··· Supplied material ···
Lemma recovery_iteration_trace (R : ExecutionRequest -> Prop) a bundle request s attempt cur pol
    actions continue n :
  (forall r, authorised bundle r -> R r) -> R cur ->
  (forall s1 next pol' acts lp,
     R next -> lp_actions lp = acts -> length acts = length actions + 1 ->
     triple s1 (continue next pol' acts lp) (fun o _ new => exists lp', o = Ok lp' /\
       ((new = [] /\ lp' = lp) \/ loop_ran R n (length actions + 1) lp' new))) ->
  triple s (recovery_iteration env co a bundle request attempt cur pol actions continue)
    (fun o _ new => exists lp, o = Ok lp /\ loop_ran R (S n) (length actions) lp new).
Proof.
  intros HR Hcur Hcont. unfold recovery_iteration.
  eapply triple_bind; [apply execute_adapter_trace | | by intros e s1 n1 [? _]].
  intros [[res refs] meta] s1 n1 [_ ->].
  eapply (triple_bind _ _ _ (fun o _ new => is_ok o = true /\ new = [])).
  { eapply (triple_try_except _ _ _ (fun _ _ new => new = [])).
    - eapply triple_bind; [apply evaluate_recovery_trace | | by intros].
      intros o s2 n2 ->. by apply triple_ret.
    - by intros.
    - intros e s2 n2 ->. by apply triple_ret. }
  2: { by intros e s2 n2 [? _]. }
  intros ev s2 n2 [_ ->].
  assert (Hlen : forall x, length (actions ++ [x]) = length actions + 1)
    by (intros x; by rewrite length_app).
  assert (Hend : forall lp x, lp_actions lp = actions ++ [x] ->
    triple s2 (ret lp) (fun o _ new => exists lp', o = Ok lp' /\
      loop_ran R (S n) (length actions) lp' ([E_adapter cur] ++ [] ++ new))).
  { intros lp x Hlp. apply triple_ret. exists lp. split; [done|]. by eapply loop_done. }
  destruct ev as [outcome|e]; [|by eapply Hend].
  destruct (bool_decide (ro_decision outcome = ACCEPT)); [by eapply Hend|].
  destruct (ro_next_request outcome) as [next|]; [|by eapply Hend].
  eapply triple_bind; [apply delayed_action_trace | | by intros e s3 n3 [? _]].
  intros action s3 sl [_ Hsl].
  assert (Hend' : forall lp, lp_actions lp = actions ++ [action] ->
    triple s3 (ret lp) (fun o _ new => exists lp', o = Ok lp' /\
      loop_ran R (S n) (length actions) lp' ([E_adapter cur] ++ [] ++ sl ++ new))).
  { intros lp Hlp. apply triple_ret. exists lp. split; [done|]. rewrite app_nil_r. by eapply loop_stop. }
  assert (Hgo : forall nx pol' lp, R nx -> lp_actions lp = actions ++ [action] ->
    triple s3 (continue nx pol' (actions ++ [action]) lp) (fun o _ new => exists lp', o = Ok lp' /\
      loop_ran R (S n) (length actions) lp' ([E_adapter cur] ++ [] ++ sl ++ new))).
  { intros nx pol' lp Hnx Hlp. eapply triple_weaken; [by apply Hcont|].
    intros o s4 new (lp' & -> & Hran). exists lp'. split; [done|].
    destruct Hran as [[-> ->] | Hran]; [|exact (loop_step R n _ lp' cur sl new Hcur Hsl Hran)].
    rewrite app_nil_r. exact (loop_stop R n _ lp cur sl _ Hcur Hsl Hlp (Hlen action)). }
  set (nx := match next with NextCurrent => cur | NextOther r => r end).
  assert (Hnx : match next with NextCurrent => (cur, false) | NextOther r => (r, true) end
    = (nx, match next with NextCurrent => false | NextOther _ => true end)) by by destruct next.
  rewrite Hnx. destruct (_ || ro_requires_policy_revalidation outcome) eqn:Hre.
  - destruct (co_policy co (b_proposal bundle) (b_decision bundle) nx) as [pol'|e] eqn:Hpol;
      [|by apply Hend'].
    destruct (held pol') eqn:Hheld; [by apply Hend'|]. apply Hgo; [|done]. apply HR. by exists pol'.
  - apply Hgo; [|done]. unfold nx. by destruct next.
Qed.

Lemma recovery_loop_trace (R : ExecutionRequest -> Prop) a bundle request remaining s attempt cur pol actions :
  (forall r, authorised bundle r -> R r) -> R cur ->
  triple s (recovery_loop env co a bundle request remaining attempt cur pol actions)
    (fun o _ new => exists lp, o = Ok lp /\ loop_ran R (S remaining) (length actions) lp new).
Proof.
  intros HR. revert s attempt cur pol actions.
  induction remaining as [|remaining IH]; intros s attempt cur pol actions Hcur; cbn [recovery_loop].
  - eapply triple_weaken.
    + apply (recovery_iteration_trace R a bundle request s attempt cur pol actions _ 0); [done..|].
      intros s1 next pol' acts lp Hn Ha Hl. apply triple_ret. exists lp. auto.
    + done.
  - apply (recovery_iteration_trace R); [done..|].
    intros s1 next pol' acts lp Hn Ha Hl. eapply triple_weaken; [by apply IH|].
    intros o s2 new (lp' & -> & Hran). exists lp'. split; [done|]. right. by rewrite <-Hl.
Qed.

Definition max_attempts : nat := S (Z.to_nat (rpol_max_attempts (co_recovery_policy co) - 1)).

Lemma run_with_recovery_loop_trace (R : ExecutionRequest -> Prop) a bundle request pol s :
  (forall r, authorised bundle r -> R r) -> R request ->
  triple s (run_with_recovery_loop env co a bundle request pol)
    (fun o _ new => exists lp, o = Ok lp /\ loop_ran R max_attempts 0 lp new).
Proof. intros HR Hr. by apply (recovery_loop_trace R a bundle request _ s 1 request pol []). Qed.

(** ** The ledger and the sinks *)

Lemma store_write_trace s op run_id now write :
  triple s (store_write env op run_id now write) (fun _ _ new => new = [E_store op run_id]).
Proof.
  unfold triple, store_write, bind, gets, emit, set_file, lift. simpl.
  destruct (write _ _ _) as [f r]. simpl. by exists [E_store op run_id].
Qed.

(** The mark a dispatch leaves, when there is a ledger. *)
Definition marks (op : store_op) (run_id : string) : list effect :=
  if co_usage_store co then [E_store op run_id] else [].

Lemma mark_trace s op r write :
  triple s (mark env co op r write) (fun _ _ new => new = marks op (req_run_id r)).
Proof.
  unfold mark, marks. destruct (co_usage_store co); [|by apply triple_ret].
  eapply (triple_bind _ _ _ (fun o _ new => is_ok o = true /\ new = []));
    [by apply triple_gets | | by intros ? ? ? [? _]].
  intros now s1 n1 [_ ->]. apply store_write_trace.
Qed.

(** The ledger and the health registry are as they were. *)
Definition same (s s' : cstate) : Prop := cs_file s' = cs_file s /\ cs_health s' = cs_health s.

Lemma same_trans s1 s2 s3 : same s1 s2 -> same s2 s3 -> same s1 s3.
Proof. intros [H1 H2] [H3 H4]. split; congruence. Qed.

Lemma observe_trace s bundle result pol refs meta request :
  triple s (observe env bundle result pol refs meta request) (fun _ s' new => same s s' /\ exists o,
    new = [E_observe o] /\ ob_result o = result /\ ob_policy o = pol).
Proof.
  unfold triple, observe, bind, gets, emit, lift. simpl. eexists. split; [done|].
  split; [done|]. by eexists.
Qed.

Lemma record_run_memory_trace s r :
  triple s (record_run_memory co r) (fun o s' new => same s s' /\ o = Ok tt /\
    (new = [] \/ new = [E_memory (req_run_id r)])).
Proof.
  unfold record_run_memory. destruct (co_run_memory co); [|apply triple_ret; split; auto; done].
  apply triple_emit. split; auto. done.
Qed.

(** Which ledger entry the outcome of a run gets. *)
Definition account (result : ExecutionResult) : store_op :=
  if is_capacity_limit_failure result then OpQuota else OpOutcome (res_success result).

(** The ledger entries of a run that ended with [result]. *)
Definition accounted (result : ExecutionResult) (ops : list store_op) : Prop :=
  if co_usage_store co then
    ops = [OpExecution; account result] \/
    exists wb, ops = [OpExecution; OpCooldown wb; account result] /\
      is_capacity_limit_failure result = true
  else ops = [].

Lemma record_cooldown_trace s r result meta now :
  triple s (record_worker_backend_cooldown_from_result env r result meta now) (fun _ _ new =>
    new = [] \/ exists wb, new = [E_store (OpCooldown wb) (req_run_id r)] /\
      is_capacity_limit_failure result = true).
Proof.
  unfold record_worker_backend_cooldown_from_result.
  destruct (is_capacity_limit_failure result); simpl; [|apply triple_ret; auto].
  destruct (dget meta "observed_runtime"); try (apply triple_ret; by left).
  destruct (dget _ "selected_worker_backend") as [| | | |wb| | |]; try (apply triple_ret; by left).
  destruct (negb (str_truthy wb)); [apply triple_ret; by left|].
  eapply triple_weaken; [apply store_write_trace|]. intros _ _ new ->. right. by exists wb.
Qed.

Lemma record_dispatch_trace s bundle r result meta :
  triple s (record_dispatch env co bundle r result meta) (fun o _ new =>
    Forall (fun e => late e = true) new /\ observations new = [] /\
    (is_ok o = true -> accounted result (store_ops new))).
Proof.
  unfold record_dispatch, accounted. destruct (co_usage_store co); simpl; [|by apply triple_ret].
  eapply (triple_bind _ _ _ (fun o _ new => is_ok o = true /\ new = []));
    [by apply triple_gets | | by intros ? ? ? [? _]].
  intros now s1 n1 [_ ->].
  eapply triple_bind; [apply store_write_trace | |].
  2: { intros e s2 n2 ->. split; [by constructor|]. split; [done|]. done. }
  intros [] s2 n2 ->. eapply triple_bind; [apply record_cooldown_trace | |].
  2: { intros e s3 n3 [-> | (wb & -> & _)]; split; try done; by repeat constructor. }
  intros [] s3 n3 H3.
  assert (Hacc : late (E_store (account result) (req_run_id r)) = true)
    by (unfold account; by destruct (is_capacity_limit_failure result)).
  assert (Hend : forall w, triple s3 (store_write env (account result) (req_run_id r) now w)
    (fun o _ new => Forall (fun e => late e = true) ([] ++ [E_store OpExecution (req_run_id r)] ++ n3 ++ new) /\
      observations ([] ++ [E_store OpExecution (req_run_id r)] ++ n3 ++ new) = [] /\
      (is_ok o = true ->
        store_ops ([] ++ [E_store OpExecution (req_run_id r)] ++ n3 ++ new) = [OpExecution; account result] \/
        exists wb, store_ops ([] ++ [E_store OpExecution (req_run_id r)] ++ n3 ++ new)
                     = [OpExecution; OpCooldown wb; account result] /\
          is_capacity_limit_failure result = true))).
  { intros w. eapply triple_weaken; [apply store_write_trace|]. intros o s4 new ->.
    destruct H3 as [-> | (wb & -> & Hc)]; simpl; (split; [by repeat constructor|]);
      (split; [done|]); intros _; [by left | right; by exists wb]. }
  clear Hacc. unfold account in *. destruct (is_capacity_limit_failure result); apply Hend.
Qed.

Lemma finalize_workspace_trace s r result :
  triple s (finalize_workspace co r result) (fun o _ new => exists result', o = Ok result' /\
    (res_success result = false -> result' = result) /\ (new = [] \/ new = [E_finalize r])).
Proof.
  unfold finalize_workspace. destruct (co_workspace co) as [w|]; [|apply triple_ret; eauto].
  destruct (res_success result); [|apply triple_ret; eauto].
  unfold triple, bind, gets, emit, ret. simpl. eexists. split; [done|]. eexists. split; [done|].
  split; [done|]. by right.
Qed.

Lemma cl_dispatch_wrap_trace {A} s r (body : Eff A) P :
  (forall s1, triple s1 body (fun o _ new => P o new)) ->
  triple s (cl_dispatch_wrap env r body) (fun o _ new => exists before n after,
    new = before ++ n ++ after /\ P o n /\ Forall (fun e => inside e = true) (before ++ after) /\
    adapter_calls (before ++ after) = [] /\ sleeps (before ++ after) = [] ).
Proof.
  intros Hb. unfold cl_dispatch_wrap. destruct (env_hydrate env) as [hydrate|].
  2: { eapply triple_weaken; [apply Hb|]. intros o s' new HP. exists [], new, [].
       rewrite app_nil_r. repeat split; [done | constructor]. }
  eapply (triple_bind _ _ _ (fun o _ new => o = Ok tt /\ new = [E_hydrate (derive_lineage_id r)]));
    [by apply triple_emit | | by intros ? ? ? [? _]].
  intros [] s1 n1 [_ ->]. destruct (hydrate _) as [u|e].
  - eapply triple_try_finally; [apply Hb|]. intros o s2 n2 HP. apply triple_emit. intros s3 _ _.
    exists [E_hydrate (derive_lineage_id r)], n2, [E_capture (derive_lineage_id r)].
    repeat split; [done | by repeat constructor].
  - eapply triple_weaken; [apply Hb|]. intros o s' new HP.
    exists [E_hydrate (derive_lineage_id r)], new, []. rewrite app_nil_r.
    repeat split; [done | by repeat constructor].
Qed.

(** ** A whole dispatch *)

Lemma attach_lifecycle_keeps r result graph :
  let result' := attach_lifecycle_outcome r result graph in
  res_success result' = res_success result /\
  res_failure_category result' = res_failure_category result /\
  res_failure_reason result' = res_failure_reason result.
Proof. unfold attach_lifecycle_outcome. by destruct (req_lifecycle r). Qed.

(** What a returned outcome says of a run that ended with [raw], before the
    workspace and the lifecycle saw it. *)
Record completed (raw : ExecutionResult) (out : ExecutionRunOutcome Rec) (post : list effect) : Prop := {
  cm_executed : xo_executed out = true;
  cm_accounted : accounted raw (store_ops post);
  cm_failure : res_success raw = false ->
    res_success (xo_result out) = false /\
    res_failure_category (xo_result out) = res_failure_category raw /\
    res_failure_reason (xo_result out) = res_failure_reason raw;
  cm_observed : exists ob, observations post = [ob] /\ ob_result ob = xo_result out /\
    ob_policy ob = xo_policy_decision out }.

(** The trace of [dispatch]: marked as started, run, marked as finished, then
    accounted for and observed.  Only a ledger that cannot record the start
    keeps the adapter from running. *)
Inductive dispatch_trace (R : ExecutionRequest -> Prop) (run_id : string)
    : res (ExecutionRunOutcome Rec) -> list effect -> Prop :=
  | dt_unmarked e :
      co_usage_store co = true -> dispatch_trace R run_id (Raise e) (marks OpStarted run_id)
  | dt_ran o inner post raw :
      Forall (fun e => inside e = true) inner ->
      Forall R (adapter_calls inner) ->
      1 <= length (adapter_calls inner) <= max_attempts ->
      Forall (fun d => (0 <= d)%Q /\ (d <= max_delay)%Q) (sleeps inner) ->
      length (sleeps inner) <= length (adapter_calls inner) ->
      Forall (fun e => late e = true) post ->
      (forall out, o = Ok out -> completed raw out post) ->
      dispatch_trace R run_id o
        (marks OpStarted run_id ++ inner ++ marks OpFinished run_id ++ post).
···
**What needs to be done:** What you give back should be exactly the lines of the data above from the line with "res_failure_category result' = res_failure_category" through the line with "workspace and the lifecycle saw it. *)", both of those included, and nothing more.

**Reply to the exercise:**
  res_failure_category result' = res_failure_category result /\
  res_failure_reason result' = res_failure_reason result.
Proof. unfold attach_lifecycle_outcome. by destruct (req_lifecycle r). Qed.

(** What a returned outcome says of a run that ended with [raw], before the
    workspace and the lifecycle saw it. *)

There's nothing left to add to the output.